A pochi chilometri di distanza, sulle sponde del Canal du Centre nei pressi di La Louvière, le vecchie abitazioni di minatori costruite dall’impresa Gustave Boël sono oggi un ristorante, La cantine des Italiens. Paradossalmente, la località è più simbolica dei vecchi pozzi di carbone di Bois-du-Luc riflette meglio l’eredità italiana in questo paese. Ancora oggi, il luogo è quello prescelto dalla comunità immigrata in questa zona del Borinage per le grandi riunioni di famiglia, tra canti, balli e lunghe tavolate festose a cui spesso si associa la popolazione locale.
«Non so se l’integrazione degli italiani sia stata pienamente un successo – nota Christian Druitte, un ex amministratore della RTBF, la rete televisiva pubblica francofona -. Certo, l’ex primo ministro Elio Di Rupo ha dimostrato che in questo paese tutti possono fare fortuna. Mi sembra, tuttavia, che in generale l’impatto italiano in Belgio sia avvenuto in campo culturale. Non c’è collettività immigrata che abbia influenzato così tanto la cultura popolare». Nel 1976, per ricordare il ventennale della tragedia di Marcinelle, nella quale morirono 262 persone fra cui 136 minatori italiani, Druitte presentò in prima serata una diretta di cinque ore.
Le doppie celebrazioni di quest’anno – oltre al drammatico incidente di Marcinelle, il Belgio ricorda anche il settantesimo anniversario dell’accordo italo-belga del 1946 con il quale i due paesi organizzarono uno scambio carbone contro manodopera – sono l’occasione per una rivisitazione del passato e un esame del presente, a cui contribuisce un ricco programma di incontri, film, convegni e conferenze organizzato dall’Ambasciata d’Italia, dall’Istituto italiano di cultura a Bruxelles e dalla Cineteca reale del Belgio, la Cinematek, presieduta dall’italiano Nicola Mazzanti.
A seconda del paese, l’immigrazione italiana nel Nord Europa ha lasciato impronte diverse.
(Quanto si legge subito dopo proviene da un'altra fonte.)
(* ===== verification/LtageSpec.v ===== *)
(** * What the L-TAGE predictor computes

    [predict] against a reference definition of the TAGE prediction, the training
    and the allocation of [update] entry by entry, and the places where the code does
    not do what it says. *)

From S2P Require Import Prelude Predictor LtageHist LtageTables Ltage LtageInv.

Module LTAGESpec.
Import LTAGE LTAGEPredictor LTAGEInv.

(** ** The prediction, without search loops *)
Section reference.
Context (c : Cfg) (x : Tables) (th : ThreadHistory) (pc : Z).

(** The entry of bank [i] that the hashes of [pc] select, if its tag matches. *)
Definition match_at (i : Z) : option TageEntry.t :=
  match gindex c th pc i, gtag c th pc i with
  | Ok idx, Ok tag =>
      match gget (gtable x) i idx with
      | Ok e => if TageEntry.tag e =? tag then Some e else None
      | Err _ => None
      end
  | _, _ => None
  end.

(** The longest history up to bank [k] with a match. *)
Definition longest (k : nat) : option (nat * TageEntry.t) :=
  last (omap (λ i, (λ e, (i, e)) <$> match_at (Z.of_nat i)) (seq 1 k)).

Definition bimodal_taken : bool :=
  match bindex c pc with
  | Ok i => match vget (btable x) i with Ok e => 0 <? BimodalEntry.pred e | Err _ => false end
  | Err _ => false
  end.

Definition taken_by (m : option (nat * TageEntry.t)) : bool :=
  match m with Some (_, e) => 0 <=? TageEntry.ctr e | None => bimodal_taken end.

(** TAGE: the longest match, or the next one (in the end the bimodal table) when the
    longest is weak and alternates have done better on weak entries. *)
Definition tage_taken : bool :=
  match longest (Z.to_nat (nHistoryTables c)) with
  | None => bimodal_taken
  | Some (k, e) =>
      if weak (TageEntry.ctr e) && (0 <=? useAltPredForNewlyAllocated x) then taken_by (longest (k - 1))
      else 0 <=? TageEntry.ctr e
  end.

(** The first way of the loop set with the tag. *)
Definition loop_entry : option LoopEntry.t :=
  let set := take 4 (drop (Z.to_nat (4 * (pc mod 2 ^ (logSizeLoopPred c - 2)))) (ltable x)) in
  snd <$> list_find (λ e, LoopEntry.tag e = loop_tag (logSizeLoopPred c) pc) set.

(** L-TAGE: a confident loop entry, if loop predictions have been worth it. *)
Definition ltage_taken : bool :=
  match loop_entry with
  | Some e =>
      if (0 <=? loopUseCounter x) && (3 <=? LoopEntry.confidence e) then
        (if LoopEntry.currentIterSpec e + 1 =? LoopEntry.numIter e then negb (LoopEntry.dir e) else LoopEntry.dir e)
      else tage_taken
  | None => tage_taken
  end.

Context (Hc : cfg_ok c) (Hx : tabs_ok c x) (Hth : thread_ok c th).

(** The arrays [predict] fills hold the hashes. *)
Definition hashed (i : Z) (ti tg : list Z) : Prop :=
  ∀ j, 1 ≤ j ≤ i → ∃ idx tag, gindex c th pc j = Ok idx ∧ gtag c th pc j = Ok tag ∧
    ti !! Z.to_nat j = Some idx ∧ tg !! Z.to_nat j = Some tag.

Lemma hashed_set i ti tg idx tag :
  1 ≤ i < vlen ti → i < vlen tg → hashed (i - 1) ti tg → gindex c th pc i = Ok idx → gtag c th pc i = Ok tag →
  hashed i (<[Z.to_nat i := idx]> ti) (<[Z.to_nat i := tag]> tg).
Proof.
  intros Hi Hi' Hh Ei Et j Hj. destruct (decide (j = i)) as [->|].
  - exists idx, tag. rewrite !vlookup_insert_eq by lia. done.
  - destruct (Hh j) as (idx' & tag' & ? & ? & ? & ?); [lia|]. exists idx', tag'. rewrite !vlookup_insert_ne by lia. done.
Qed.

Lemma compute_banks_vals y :
  vlen y.1.1.1 = nHistoryTables c + 1 → vlen y.1.1.2 = nHistoryTables c + 1 →
  vlen y.1.2 = nHistoryTables c + 1 → vlen y.2 = nHistoryTables c + 1 →
  returns (for_banks (nHistoryTables c) (compute_bank c th pc) y) (λ r,
    hashed (nHistoryTables c) r.1.1.1 r.1.1.2 ∧ hashed (nHistoryTables c) r.1.2 r.2).
Proof.
  intros H1 H2 H3 H4. pose proof (c_banks c Hc).
  eapply returns_mono; [apply (for_banks_ind _ _ (λ i r, hashed i r.1.1.1 r.1.1.2 ∧ hashed i r.1.2 r.2 ∧
    vlen r.1.1.1 = nHistoryTables c + 1 ∧ vlen r.1.1.2 = nHistoryTables c + 1 ∧
    vlen r.1.2 = nHistoryTables c + 1 ∧ vlen r.2 = nHistoryTables c + 1) y); [lia| |]|by intros r (? & ? & _)].
  { split_and!; try done; intros j Hj; lia. }
  intros i [[[ti tg] bti] btg] Hi (A1 & A2 & L1 & L2 & L3 & L4). cbn [fst snd] in *. unfold compute_bank.
  pose proof (gindex_ok c Hc th Hth pc i Hi) as Ri. pose proof (gtag_ok c Hc th Hth pc i Hi) as Rt.
  apply returns_iff in Ri as (idx & Ei & _), Rt as (tag & Et & _). rewrite Ei, Et. cbn [mbind res_bind].
  rewrite vset_in by lia. cbn [mbind res_bind]. rewrite vset_in by lia. cbn [mbind res_bind].
  rewrite vset_in by lia. cbn [mbind res_bind]. rewrite vset_in by lia. cbn [mbind res_bind returns fst snd].
  rewrite !vlen_insert. split_and!; try done; (apply hashed_set; (done || lia)).
Qed.

Lemma longest_S k :
  longest (S k) = match match_at (Z.of_nat (S k)) with Some e => Some (S k, e) | None => longest k end.
Proof.
  unfold longest. rewrite seq_S, omap_app. change (1 + k)%nat with (S k).
  destruct (match_at (Z.of_nat (S k))) as [e|] eqn:E.
  - replace (omap _ [S k]) with [(S k, e)] by (cbn [omap list_omap]; by rewrite E). apply last_snoc.
  - replace (omap _ [S k]) with (@nil (nat * TageEntry.t)) by (cbn [omap list_omap]; by rewrite E). by rewrite app_nil_r.
Qed.

Lemma longest_le k j e : longest k = Some (j, e) → (1 ≤ j ≤ k)%nat ∧ match_at (Z.of_nat j) = Some e.
Proof.
  induction k as [|k IH]; [done|]. rewrite longest_S. destruct (match_at (Z.of_nat (S k))) as [e'|] eqn:E.
  - intros H. simplify_eq. split; [lia|done].
  - intros H. destruct (IH H). split; [lia|done].
Qed.

(** The search loop finds the longest match. *)
Lemma find_bank_longest ti tg k :
  hashed (nHistoryTables c) ti tg → Z.of_nat k ≤ nHistoryTables c →
  find_bank (gtable x) ti tg k = Ok (match longest k with Some (j, _) => Z.of_nat j | None => 0 end).
Proof.
  intros Hh. induction k as [|k IH]; intros Hk; [done|]. rewrite longest_S. cbn [find_bank].
  destruct (Hh (Z.of_nat (S k))) as (idx & tag & Ei & Et & Hi & Ht); [lia|].
  rewrite (vget_in ti (Z.of_nat (S k)) idx) by (lia || done). cbn [mbind res_bind]. unfold match_at. rewrite Ei, Et.
  pose proof (gindex_ok c Hc th Hth pc (Z.of_nat (S k)) ltac:(lia)) as Ri. rewrite Ei in Ri.
  destruct (gget_ok c (gtable x) (Z.of_nat (S k)) idx (t_tagged _ _ Hx)) as (e & -> & _); [lia|exact Ri|].
  cbn [mbind res_bind]. rewrite (vget_in tg (Z.of_nat (S k)) tag) by (lia || done). cbn [mbind res_bind].
  destruct (_ =? tag); [done|]. apply IH. lia.
Qed.
Lemma in_flight_ok : wf 2 in_flight ∧ heap_tracks (histories in_flight) [Some 1%positive].
Proof.
  destruct ensemble8_ok as [Hw Htr].
  pose proof (ens_lookup_ok 2 ensemble8 Hw [] 1 64 ltac:(lia) Htr) as Hl.
  assert (lookup ensemble8 1 64 = Ok (true, Some 1%positive, in_flight)) as E by reflexivity.
  rewrite E in Hl. exact Hl.
Qed.

Lemma ensemble_weighted_majority_witness :
  ∃ v, returns (lookup ensemble8 1 64) (λ r,
    r.1.1 = (Weights.weight_for false v (weights ensemble8) <=? Weights.weight_for true v (weights ensemble8))).
Proof.
  destruct ensemble8_ok as [Hw _].
  destruct (ensemble_weighted_majority 2 ensemble8 1 64 0 0 Hw ltac:(lia) eq_refl eq_refl)
    as (v & _ & _ & _ & Hr).
  exists v. exact Hr.
Defined.

Lemma ensemble_weights_follow_experts_witness :
  returns (update in_flight 1 64 true (Some 1%positive) false) (λ s', Weights.ok 15 (weights s')).
Proof.
  destruct in_flight_ok as [Hw Htr].
  eapply returns_mono.
  - apply (ensemble_weights_follow_experts 2 in_flight [] 1 64 true 1%positive
      (mkHist 0 0 0 false false false None true) Hw Htr ltac:(lia)). reflexivity.
  - cbv zeta. intros s' (_ & _ & _ & Hok & _). exact Hok.
Defined.

Lemma ensemble_squash_recovers_witness :
  returns (lookup ensemble8 1 64) (λ r, returns (squash r.2 1 r.1.2) (recovered 2 ensemble8)).
Proof.
  destruct ensemble8_ok as [Hw Htr].
  eapply returns_mono; [apply (ensemble_squash_recovers 2 ensemble8 [] 1 64 Hw Htr); lia|].
  intros r [Hr _]. exact Hr.
Defined.

Lemma ensemble_correct_branch_leaves_no_history_witness :
  returns (lookup ensemble8 1 64) (λ r, regs r.2 = regs ensemble8 ∧
    returns (update r.2 1 64 true r.1.2 false) (λ s', regs s' = regs ensemble8)).
Proof.
  destruct ensemble8_ok as [Hw Htr].
  eapply returns_mono;
    [apply (ensemble_correct_branch_leaves_no_history 2 ensemble8 [] 1 64 true Hw Htr); lia|].
  intros r (H1 & H2 & _). split; [exact H1|exact H2].
Defined.

Lemma ensemble_gshare_trains_current_history_witness :
  returns (lookup ensemble8 1 64) (λ r,
    returns (update (with_regs (HistRegs.with_global [0; 5] (regs ensemble8)) r.2) 1 64 true r.1.2 false)
      (λ s', vmod (SatCounter.train true) (gshareCtrs ensemble8) 5 = Ok (gshareCtrs s'))).
Proof.
  destruct ensemble8_ok as [Hw Htr].
  eapply returns_mono.
  - apply (ensemble_gshare_trains_current_history 2 ensemble8 [] 1 64 0 5 0 true Hw Htr
      ltac:(lia) eq_refl eq_refl). cbn. lia.
  - intros r [Hr _]. exact Hr.
Defined.

Lemma ensemble_gshare_out_of_range_witness :
  params_ok params_small ∧
  returns (create 0 params_small) (λ s, lookup s 0 16 = Err OutOfRange).
Proof.
  split; [exact params_small_ok|].
  exact (ensemble_gshare_out_of_range 0 params_small params_small_ok ltac:(cbn; lia)).
Defined.

Lemma ensemble_contributor_count_zero_witness :
  params_ok params8 ∧
  returns (create 0 params8) (λ s, returns (lookup s 1 64) (λ r, r.1.1 = true)).
Proof.
  split; [exact params8_ok|].
  destruct (ensemble_contributor_count_zero 0 params8 1 64 params8_ok ltac:(cbn; lia) ltac:(cbn; lia))
    as [Hc _].
  eapply returns_mono; [exact Hc|]. intros s Hs. eapply returns_mono; [exact Hs|].
  intros r [E _]. exact E.
Defined.

End EnsembleBP.
Lemma ens2_create_wf indet p :
  params_ok p → returns (create indet p) (λ s, wf (p_numThreads p) s ∧ heap_tracks (histories s) []).
Proof.
  intros [Hnt Hsh [Hl1 Hl2] [Ht1 Ht2] [Hg1 Hg2] [Hc1 Hc2] [Hs1 Hs2] Hle Hlb Hgb Hsb Hcb].
  destruct (pow2_facts _ Hl1 Hl2) as (kl & Hkl & El & Ecl & Eml & Hl3 & Eul).
  destruct (pow2_facts _ Hg1 Hg2) as (kg & Hkg & Eg & Ecg & Emg & Hg3 & Eug).
  destruct (pow2_facts _ Hc1 Hc2) as (kc & Hkc & Ec & Ecc & Emc & Hc3 & Euc).
  unfold create. rewrite Ecl, Ecg, Ecc. cbn [mbind res_bind].
  rewrite Hl2, Hg2, Hs2, Ht2, !SatCounter.table_val by lia. cbn [guard_ mbind res_bind].
  rewrite !ens2_create_weight_Ok by lia. cbn [mbind res_bind]. rewrite Eml. cbn [mbind res_bind].
  rewrite Eug, Euc, Eul. set (kh := if kc <? kg then kg else kc).
  assert (0 ≤ kh < 32 ∧ kg ≤ kh ∧ kc ≤ kh) as (Hkh & Hle1 & Hle2)
    by (subst kh; destruct (Z.ltb_spec kc kg); lia).
  assert (2 ^ kg ≤ 2 ^ kh ∧ 2 ^ kc ≤ 2 ^ kh) as [Hp1 Hp2] by (split; apply Z.pow_le_mono_r; lia).
  assert (2 ^ kh ≤ 2 ^ 31) by (apply Z.pow_le_mono_r; lia).
  rewrite mask_ones by lia. cbn [mbind res_bind].
  rewrite (u32_id (2 ^ kh - 1)) by (unfold is_u32; lia).
  rewrite (proj2 (Z.ltb_ge (2 ^ kh - 1) (p_globalPredictorSize p - 1))) by lia.
  rewrite (proj2 (Z.ltb_ge (2 ^ kh - 1) (p_choicePredictorSize p - 1))) by lia.
  cbn [negb guard_ mbind res_bind].
  rewrite !counterThreshold_Ok by lia. cbn [mbind res_bind returns].
  split; [|apply heap_tracks_empty]. unfold is_u32 in *.
  split; cbn; try done; try (apply SatCounter.table_fresh_ok; lia).
  - apply HistRegs.hist_create_wf; try done; try lia; [by apply isPowerOf2_iff|exists kl; rewrite El; split; lia|].
    exists kh. split; lia.
  - split_and!; [by apply isPowerOf2_iff|lia|done].
  - split; [lia|done].
Qed.

(** ** Observational equivalence *)
Record equiv (s s' : t) : Prop := {
  eq_cfg : cfg s' = cfg s;
  eq_regs : HistRegs.equiv (regs s) (regs s');
  eq_local : localCtrs s' = localCtrs s;
  eq_global : globalCtrs s' = globalCtrs s;
  eq_gshare : gshareCtrs s' = gshareCtrs s;
  eq_choice : choiceCtrs s' = choiceCtrs s;
  eq_weights : weights s' = weights s;
  eq_objects : cells (histories s') = cells (histories s);
}.

#[global] Instance ensemble2_equiv : Equivalence equiv.
Proof.
  split.
  - intros s. by split.
  - intros s s' []. by split.
  - intros a b c [] []. split; try congruence. by transitivity (regs b).
Qed.

Definition answer (s : t) (tid pc : Z) : res bool := '(b, _, _) ← lookup s tid pc; Ok b.

Lemma ens2_answer_equiv nt s s' tid pc :
  wf nt s → wf nt s' → equiv s s' → 0 ≤ tid < nt → answer s' tid pc = answer s tid pc.
Proof.
  intros H H' [Ec [(E1 & E2 & E3 & E4) Eg El] E5 E6 E7 E8 E9 _] Ht. pose proof (wf_regs _ _ H) as Hr.
  destruct (HistRegs.global_exists nt _ Hr tid Ht) as (g & Hg & Hgr).
  destruct (HistRegs.local_exists nt _ Hr _ (HistRegs.slot_range nt _ Hr pc)) as [x Hx].
  destruct (ens2_lookup_Ok nt s H tid pc g x Ht Hg Hx) as (lp & gl & ch & gs & P1 & P2 & P3 & P4 & EL).
  assert (HistRegs.slot (regs s') pc = HistRegs.slot (regs s) pc) as Es
    by (unfold HistRegs.slot; by rewrite E1, E2).
  destruct (Forall2_lookup_l _ _ _ _ _ El Hx) as (x' & Hx' & Exx). rewrite <- Es in Hx'.
  rewrite <- Eg in Hg.
  destruct (ens2_lookup_Ok nt s' H' tid pc g x' Ht Hg Hx')
    as (lp' & gl' & ch' & gs' & Q1 & Q2 & Q3 & Q4 & EL').
  unfold answer. rewrite EL, EL'. cbn [heap_new mbind res_bind].
  assert (gshare_slot s' pc g = gshare_slot s pc g) as Egs by (unfold gshare_slot; by rewrite Ec, E1).
  unfold HistRegs.same_local in Exx. rewrite Ec, E3, E5, <- Exx, P1 in Q1. rewrite Ec, E6, P2 in Q2.
  rewrite Ec, E8, P3 in Q3. rewrite Ec, Egs, E7, P4 in Q4. rewrite E9. by simplify_eq.
Qed.

Section recover.
Context (nt : Z) (s : t) (l : list ptr) (tid pc : Z).
Context (H : wf nt s) (Htr : heap_tracks (histories s) l) (Ht : 0 ≤ tid < nt).

Lemma ens2_squash_undoes g x (lp gl tr gs ch f : bool) g1 x1 :
  HistRegs.globalHistory (regs s) !! Z.to_nat tid = Some g →
  HistRegs.localHistoryTable (regs s) !! Z.to_nat (HistRegs.slot (regs s) pc) = Some x →
  0 ≤ g1 ≤ HistRegs.historyRegisterMask (regs s) →
  let i := HistRegs.slot (regs s) pc in
  let '(p, hs) := heap_new (histories s)
    (mkHist g i (Z.land x (HistRegs.localPredictorMask (regs s))) lp gl tr gs ch f) in
  returns (squash (with_histories hs (with_regs (HistRegs.set2 (regs s) tid g1 i x1) s)) tid p) (equiv s).
Proof.
  intros Hg Hx Hg1. cbn [heap_new]. unfold squash. cbn [histories with_histories heap_deref cells].
  rewrite lookup_insert_eq. cbn [mbind res_bind]. apply returns_bind.
  eapply returns_mono; [by apply (HistRegs.restore_undoes nt (regs s) tid pc g x (wf_regs _ _ H) Ht Hg Hx)|].
  intros r Hr. unfold heap_delete. cbn. rewrite lookup_insert_eq. cbn. split; try done. cbn.
  rewrite delete_insert_id; [done|]. by eapply heap_tracks_fresh.
Qed.

Definition recovered (s2 : t) : Prop :=
  equiv s s2 ∧ wf nt s2 ∧ ∀ tid' pc', 0 ≤ tid' < nt → answer s2 tid' pc' = answer s tid' pc'.

Lemma ens2_recovered_intro s1 p :
  wf nt s1 → heap_tracks (histories s1) (p :: l) → returns (squash s1 tid p) (equiv s) →
  returns (squash s1 tid p) recovered.
Proof.
  intros H1 Htr1 He. pose proof (ens2_squash_ok nt s1 H1 p l tid Ht Htr1) as Hw.
  eapply returns_mono; [apply (returns_and _ _ _ He Hw)|]. intros s2 (Heq & Hw2 & _).
  split_and!; [done..|]. intros. by apply (ens2_answer_equiv nt).
Qed.

End recover.

(** ** Theorems *)

(** The verdict of the second ensemble is the weighted majority of the
    gshare expert, the global expert and the tournament between the global and
    the local expert; ties are taken. *)
Theorem ensemble2_weighted_majority (nt : Z) (s : t) (tid pc g x : Z) :
  wf nt s → 0 ≤ tid < nt →
  HistRegs.globalHistory (regs s) !! Z.to_nat tid = Some g →
  HistRegs.localHistoryTable (regs s) !! Z.to_nat (HistRegs.slot (regs s) pc) = Some x →
  ∃ l gl ch gs : bool,
    predicts (localCtrs s) (Z.land x (HistRegs.localPredictorMask (regs s))) (localThreshold (cfg s)) = Ok l ∧
    predicts (globalCtrs s) (Z.land g (globalHistoryMask (cfg s))) (globalThreshold (cfg s)) = Ok gl ∧
    predicts (choiceCtrs s) (Z.land g (choiceHistoryMask (cfg s))) (choiceThreshold (cfg s)) = Ok ch ∧
    predicts (gshareCtrs s) (gshare_slot s pc g) (gshareThreshold (cfg s)) = Ok gs ∧
    let v := Weights.mkVotes gs gl (if ch then gl else l) in
    returns (lookup s tid pc) (λ r,
      r.1.1 = (Weights.weight_for false v (weights s) <=? Weights.weight_for true v (weights s))).
Proof.
  intros H Ht Hg Hx.
  destruct (ens2_lookup_Ok nt s H tid pc g x Ht Hg Hx) as (l & gl & ch & gs & P1 & P2 & P3 & P4 & E).
  exists l, gl, ch, gs. split_and!; [done..|]. rewrite E. apply Weights.finalPrediction_majority.
Qed.

(** The weights of the second ensemble follow its experts: at commit the
    experts that predicted the outcome lose no weight, the others gain none,
    weights stay two-bit values, and unanimous experts keep theirs. *)
Theorem ensemble2_weights_follow_experts (nt : Z) (s : t) (l : list ptr) (tid pc : Z) (taken : bool)
    (a : positive) (h : BPHistory) :
  wf nt s → heap_tracks (histories s) (Some a :: l) → 0 ≤ tid < nt →
  cells (histories s) !! a = Some h →
  returns (update s tid pc taken (Some a) false) (λ s',
    let w := weights s in
    let w' := weights s' in
    Weights.moves (eqb (gsharePredTaken h) taken) (Weights.gshareWeight w) (Weights.gshareWeight w') ∧
    Weights.moves (eqb (globalPredTaken h) taken) (Weights.globalWeight w) (Weights.globalWeight w') ∧
    Weights.moves (eqb (tournamentPredTaken h) taken) (Weights.thirdWeight w) (Weights.thirdWeight w') ∧
    Weights.ok 3 w' ∧
    (gsharePredTaken h = globalPredTaken h → globalPredTaken h = tournamentPredTaken h → w' = w)).
Proof.
  intros H Htr Ht Ha. destruct (HistRegs.global_exists nt _ (wf_regs _ _ H) tid Ht) as (g & Hg & _).
  destruct (ens2_update_commit_Ok nt s H tid pc taken a h g Ht Ha Hg)
    as (gc & gs & lc & cc & _ & _ & _ & _ & -> & _).
  cbn [returns]. pose proof (wf_weights _ _ H) as Hw.
  destruct (Weights.update_moves max_weight MAX_WEIGHT_SUM (finalPrediction h) taken (votes_of h) _ Hw)
    as (M1 & M2 & M3).
  split_and!; [done..|by apply (Weights.weights_update_ok max_weight)|].
  intros E1 E2. apply Weights.update_unanimous; cbn; congruence.
Qed.

(** Squashing a predicted branch restores the second ensemble: tables,
    choice counters, weights and history objects exactly, the histories up to
    unread bits, and so every answer; also when [btbUpdate] ran in between. *)
Theorem ensemble2_squash_recovers (nt : Z) (s : t) (l : list ptr) (tid pc : Z) :
  wf nt s → heap_tracks (histories s) l → 0 ≤ tid < nt →
  returns (lookup s tid pc) (λ r,
    returns (squash r.2 tid r.1.2) (recovered nt s) ∧
    returns (btbUpdate r.2 tid pc r.1.2) (λ s1, returns (squash s1 tid r.1.2) (recovered nt s))).
Proof.
  intros H Htr Ht. pose proof (wf_regs _ _ H) as Hr. pose proof (ens2_lookup_ok nt s H l tid pc Ht Htr) as Hlk.
  destruct (HistRegs.global_exists nt _ Hr tid Ht) as (g & Hg & Hgr).
  destruct (HistRegs.local_exists nt _ Hr _ (HistRegs.slot_range nt _ Hr pc)) as [x Hx].
  destruct (ens2_lookup_Ok nt s H tid pc g x Ht Hg Hx) as (lp & gl & ch & gs & _ & _ & _ & _ & E).
  rewrite E in *. cbn [heap_new returns fst snd] in *. destruct Hlk as [Hw Htr1]. split.
  - apply (ens2_recovered_intro nt s l tid); [done..|].
    pose proof (ens2_squash_undoes nt s l tid pc H Htr Ht g x lp gl (if ch then gl else lp) gs ch
      (Weights.finalPrediction (Weights.mkVotes gs gl (if ch then gl else lp)) (weights s)) g x Hg Hx Hgr) as Hsq.
    cbv zeta in Hsq. cbn [heap_new] in Hsq. rewrite (HistRegs.set2_id (regs s)) in Hsq by done. by destruct s.
  - pose proof (ens2_btbUpdate_ok nt _ Hw (Some (next (histories s))) _ tid pc Ht Htr1) as Hb.
    unfold btbUpdate in *. cbn [regs with_histories with_regs] in *.
    destruct (HistRegs.btbUpdate_set2 nt _ tid pc Hr Ht g x Hgr) as (g2 & x2 & Hg2 & Eb).
    rewrite (HistRegs.set2_id (regs s)) in Eb by done.
    rewrite Eb in *. cbn [mbind res_bind returns] in *. destruct Hb as [Hw2 Htr2].
    apply (ens2_recovered_intro nt s l tid); [done..|].
    by apply (ens2_squash_undoes nt s l tid pc H Htr Ht g x lp gl (if ch then gl else lp) gs ch _ g2 x2).
Qed.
Il principio dell’assimilazione fa sì che la Francia faccia storia a sé: pochi si ricordano che Edith Piaff, Pierre Cardin o Yves Montand erano italiani. In altri paesi, le cose sono andate diversamente. Mentre in Germania l’impatto ha colpito la cucina, e in parte la moda, in Belgio l’immigrazione italiana ha segnato la cultura popolare. Dolorès Oscari è direttrice del Théâtre Poème, a Bruxelles. Istriana di origine, e con passaporto italiano, la sua famiglia è arrivata in Belgio nel 1947, come migliaia di altri italiani alla ricerca di un lavoro: «Ai tempi, da un punto di vista culturale, la regione del Borinage era il deserto».
«La comunità italiana – racconta la signora Oscari – aveva uno stile tutto suo: cantava, rideva, mangiava. La differenza rispetto al Belgio profondo di quel periodo era evidente. Mentre gli italiani cuocevano la pasta con sofisticati sughi profumati, i belgi condivano i maccheroni con lo zucchero di canna… Il parmiggiano per loro aveva il sapore del vomito… Mi ricordo ancora che una famiglia appena arrivata dalla Penisola era convinta che il rumore di passi sui sampietrini della località dove abitavamo fosse quello dei cavalli. In realtà, erano i nostri vicini: ai tempi nelle campagne belghe non c’erano scarpe di cuoio, ma zoccoli di legno…».
«Non c’è dubbio – nota Marco Martiniello, sociologo dell’Università di Liegi –: gli italiani hanno vivacizzato il paesaggio culturale del Belgio. Ma il risultato finale è diverso dalla cultura popolare così come è intesa in Italia. È nata una nuova cultura belga, grazie all’influenza degli immigrati italiani». La lista degli artisti di origine italiana è lunga: i cantanti Salvatore Adamo, Rocco Granata, Frédéric François e Sandra Kim; l’amministratore di teatro Serge Rangoni; il compositore di jazz Bruno Castellucci; e il romanziere Girolamo Santocono. Il successo è stato soprattutto nel Belgio francofono, fosse solo perché la maggiore parte degli immigrati italiani si è fermata nel Sud del paese.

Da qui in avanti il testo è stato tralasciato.